> _RECORDS FOR THIS TASK_:
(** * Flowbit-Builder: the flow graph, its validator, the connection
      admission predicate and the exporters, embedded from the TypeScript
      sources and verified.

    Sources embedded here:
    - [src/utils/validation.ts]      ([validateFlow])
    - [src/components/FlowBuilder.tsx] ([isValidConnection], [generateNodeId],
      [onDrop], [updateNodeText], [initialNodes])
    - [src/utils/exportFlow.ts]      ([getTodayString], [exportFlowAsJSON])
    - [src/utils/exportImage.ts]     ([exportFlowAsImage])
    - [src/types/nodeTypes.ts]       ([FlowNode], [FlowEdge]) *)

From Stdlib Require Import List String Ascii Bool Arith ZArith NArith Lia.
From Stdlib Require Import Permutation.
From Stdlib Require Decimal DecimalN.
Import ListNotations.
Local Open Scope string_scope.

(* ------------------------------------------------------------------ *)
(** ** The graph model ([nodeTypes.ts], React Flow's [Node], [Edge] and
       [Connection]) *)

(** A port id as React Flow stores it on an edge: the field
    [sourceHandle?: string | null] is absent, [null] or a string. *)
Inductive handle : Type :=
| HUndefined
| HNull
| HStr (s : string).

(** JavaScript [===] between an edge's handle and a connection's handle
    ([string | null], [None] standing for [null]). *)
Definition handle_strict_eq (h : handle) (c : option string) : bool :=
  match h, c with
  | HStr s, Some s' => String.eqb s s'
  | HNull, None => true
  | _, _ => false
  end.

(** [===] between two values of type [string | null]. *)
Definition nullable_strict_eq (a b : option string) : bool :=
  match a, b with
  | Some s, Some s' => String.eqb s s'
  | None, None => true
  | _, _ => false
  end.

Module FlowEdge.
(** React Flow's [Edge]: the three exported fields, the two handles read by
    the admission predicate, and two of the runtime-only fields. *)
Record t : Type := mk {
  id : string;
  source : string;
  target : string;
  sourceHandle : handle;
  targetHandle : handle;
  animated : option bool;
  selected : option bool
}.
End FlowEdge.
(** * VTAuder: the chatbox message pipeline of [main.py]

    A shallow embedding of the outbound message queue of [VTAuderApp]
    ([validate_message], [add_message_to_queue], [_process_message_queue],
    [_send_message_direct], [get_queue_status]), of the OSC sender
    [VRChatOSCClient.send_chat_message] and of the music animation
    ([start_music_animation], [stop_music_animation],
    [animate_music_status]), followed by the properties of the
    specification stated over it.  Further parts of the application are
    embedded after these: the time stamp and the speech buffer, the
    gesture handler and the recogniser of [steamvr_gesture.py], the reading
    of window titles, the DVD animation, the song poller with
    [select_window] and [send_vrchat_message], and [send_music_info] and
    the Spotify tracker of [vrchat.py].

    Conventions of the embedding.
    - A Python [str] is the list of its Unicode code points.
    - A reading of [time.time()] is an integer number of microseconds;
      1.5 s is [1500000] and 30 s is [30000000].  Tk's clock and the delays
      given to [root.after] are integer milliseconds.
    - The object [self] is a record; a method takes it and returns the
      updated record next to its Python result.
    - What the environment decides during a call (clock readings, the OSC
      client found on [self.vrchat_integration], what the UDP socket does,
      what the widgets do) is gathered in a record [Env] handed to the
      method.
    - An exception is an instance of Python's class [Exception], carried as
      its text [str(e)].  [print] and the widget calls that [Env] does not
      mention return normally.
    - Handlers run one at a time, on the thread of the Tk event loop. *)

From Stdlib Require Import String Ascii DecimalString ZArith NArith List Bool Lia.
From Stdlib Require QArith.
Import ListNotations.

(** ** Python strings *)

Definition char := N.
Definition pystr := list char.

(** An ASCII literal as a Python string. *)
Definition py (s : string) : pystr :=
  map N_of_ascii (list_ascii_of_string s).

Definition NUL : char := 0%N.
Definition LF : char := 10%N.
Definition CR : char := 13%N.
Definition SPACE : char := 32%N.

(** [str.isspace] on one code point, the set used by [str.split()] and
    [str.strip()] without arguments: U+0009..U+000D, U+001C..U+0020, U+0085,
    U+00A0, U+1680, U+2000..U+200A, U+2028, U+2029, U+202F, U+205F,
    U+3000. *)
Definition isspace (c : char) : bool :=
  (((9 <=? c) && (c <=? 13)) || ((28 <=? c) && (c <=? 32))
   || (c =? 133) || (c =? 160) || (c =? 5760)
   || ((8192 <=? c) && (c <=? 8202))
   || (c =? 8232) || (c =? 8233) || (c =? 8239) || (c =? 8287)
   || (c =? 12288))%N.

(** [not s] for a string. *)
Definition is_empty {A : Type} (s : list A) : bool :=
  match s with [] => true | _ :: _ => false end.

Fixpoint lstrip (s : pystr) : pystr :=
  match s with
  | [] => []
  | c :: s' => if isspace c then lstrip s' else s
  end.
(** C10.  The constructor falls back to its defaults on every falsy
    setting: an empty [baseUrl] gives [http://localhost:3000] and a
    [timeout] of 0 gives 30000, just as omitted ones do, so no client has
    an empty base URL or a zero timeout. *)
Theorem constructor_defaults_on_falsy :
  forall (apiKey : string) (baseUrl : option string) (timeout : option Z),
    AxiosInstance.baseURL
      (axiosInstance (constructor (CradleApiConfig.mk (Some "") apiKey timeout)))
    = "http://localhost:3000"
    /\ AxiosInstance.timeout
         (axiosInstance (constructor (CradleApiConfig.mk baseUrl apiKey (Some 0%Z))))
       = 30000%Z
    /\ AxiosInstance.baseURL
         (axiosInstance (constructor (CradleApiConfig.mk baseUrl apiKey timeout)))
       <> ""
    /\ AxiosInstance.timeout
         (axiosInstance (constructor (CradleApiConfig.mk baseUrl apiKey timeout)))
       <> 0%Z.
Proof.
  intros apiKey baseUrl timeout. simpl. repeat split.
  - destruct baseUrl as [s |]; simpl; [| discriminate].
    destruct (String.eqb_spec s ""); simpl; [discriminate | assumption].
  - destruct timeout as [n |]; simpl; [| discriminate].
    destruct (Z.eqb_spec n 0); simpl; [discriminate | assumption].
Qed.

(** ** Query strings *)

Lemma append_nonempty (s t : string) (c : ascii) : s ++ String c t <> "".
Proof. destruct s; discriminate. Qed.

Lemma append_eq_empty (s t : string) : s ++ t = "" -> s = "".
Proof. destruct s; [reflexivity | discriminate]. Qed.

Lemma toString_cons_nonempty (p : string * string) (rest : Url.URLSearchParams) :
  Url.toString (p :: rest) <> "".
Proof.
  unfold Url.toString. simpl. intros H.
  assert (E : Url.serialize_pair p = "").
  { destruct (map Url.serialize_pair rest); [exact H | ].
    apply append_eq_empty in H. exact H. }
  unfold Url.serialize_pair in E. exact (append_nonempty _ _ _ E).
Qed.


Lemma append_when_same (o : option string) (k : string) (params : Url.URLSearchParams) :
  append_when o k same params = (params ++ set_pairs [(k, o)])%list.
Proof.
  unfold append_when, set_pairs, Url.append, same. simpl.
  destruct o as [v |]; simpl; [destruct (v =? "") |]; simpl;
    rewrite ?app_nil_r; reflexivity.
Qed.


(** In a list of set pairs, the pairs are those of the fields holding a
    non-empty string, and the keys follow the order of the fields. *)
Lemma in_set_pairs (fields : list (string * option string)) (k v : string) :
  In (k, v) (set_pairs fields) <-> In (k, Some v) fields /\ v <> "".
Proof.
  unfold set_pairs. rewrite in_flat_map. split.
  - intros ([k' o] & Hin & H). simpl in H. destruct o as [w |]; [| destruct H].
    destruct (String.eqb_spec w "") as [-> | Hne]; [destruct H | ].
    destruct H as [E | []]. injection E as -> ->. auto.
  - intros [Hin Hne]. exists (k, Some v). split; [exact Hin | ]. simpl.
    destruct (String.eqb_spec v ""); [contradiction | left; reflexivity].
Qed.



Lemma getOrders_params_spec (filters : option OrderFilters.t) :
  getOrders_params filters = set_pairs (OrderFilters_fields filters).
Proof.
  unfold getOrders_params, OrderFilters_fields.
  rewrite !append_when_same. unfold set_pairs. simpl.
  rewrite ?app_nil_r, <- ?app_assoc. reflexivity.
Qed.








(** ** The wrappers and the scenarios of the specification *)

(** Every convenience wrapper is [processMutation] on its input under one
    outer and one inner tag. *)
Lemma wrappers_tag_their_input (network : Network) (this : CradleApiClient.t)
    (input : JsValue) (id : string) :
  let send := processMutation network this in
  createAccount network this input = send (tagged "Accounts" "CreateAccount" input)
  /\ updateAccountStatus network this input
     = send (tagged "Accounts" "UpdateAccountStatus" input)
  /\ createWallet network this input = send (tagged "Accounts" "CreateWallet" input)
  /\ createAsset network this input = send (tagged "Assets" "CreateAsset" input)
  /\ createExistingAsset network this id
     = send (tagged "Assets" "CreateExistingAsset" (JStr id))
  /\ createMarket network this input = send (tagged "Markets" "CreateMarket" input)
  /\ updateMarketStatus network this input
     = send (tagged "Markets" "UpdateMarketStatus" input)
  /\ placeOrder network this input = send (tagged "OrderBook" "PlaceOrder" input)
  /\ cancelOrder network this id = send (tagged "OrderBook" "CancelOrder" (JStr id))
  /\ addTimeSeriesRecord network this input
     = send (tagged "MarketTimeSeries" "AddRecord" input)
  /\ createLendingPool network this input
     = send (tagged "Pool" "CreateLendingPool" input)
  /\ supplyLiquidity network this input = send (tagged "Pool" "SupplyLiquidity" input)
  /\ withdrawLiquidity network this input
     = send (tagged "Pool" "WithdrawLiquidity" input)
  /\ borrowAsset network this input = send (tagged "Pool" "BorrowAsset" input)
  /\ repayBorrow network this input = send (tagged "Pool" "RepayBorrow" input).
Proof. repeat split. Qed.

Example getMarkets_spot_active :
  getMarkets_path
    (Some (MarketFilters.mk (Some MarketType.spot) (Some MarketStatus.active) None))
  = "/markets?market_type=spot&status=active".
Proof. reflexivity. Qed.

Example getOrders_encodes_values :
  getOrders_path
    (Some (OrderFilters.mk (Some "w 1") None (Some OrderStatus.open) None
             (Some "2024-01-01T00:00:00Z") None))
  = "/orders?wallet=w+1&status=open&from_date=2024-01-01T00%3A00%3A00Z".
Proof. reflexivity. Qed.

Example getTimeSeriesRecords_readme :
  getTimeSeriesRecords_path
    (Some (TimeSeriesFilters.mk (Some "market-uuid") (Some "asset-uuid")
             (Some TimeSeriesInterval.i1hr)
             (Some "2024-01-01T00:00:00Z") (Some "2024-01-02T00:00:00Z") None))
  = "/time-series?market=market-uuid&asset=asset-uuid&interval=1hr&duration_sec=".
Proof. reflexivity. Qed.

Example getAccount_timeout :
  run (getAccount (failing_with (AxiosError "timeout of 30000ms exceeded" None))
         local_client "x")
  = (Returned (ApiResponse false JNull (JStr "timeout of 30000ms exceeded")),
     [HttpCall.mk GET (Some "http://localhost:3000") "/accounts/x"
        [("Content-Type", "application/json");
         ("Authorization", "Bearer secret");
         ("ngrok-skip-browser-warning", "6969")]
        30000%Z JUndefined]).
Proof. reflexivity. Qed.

> _DIRECTIONS_:
What must be transcribed is the run of lines from the one containing "getOrders_path" to the last line of the data above, inclusive, and only that.

> _WRITTEN ANSWER_:
  getOrders_path
    (Some (OrderFilters.mk (Some "w 1") None (Some OrderStatus.open) None
             (Some "2024-01-01T00:00:00Z") None))
  = "/orders?wallet=w+1&status=open&from_date=2024-01-01T00%3A00%3A00Z".
Proof. reflexivity. Qed.

Example getTimeSeriesRecords_readme :
  getTimeSeriesRecords_path
    (Some (TimeSeriesFilters.mk (Some "market-uuid") (Some "asset-uuid")
             (Some TimeSeriesInterval.i1hr)
             (Some "2024-01-01T00:00:00Z") (Some "2024-01-02T00:00:00Z") None))
  = "/time-series?market=market-uuid&asset=asset-uuid&interval=1hr&duration_sec=".
Proof. reflexivity. Qed.

Example getAccount_timeout :
  run (getAccount (failing_with (AxiosError "timeout of 30000ms exceeded" None))
         local_client "x")
  = (Returned (ApiResponse false JNull (JStr "timeout of 30000ms exceeded")),
     [HttpCall.mk GET (Some "http://localhost:3000") "/accounts/x"
        [("Content-Type", "application/json");
         ("Authorization", "Bearer secret");
         ("ngrok-skip-browser-warning", "6969")]
        30000%Z JUndefined]).
Proof. reflexivity. Qed.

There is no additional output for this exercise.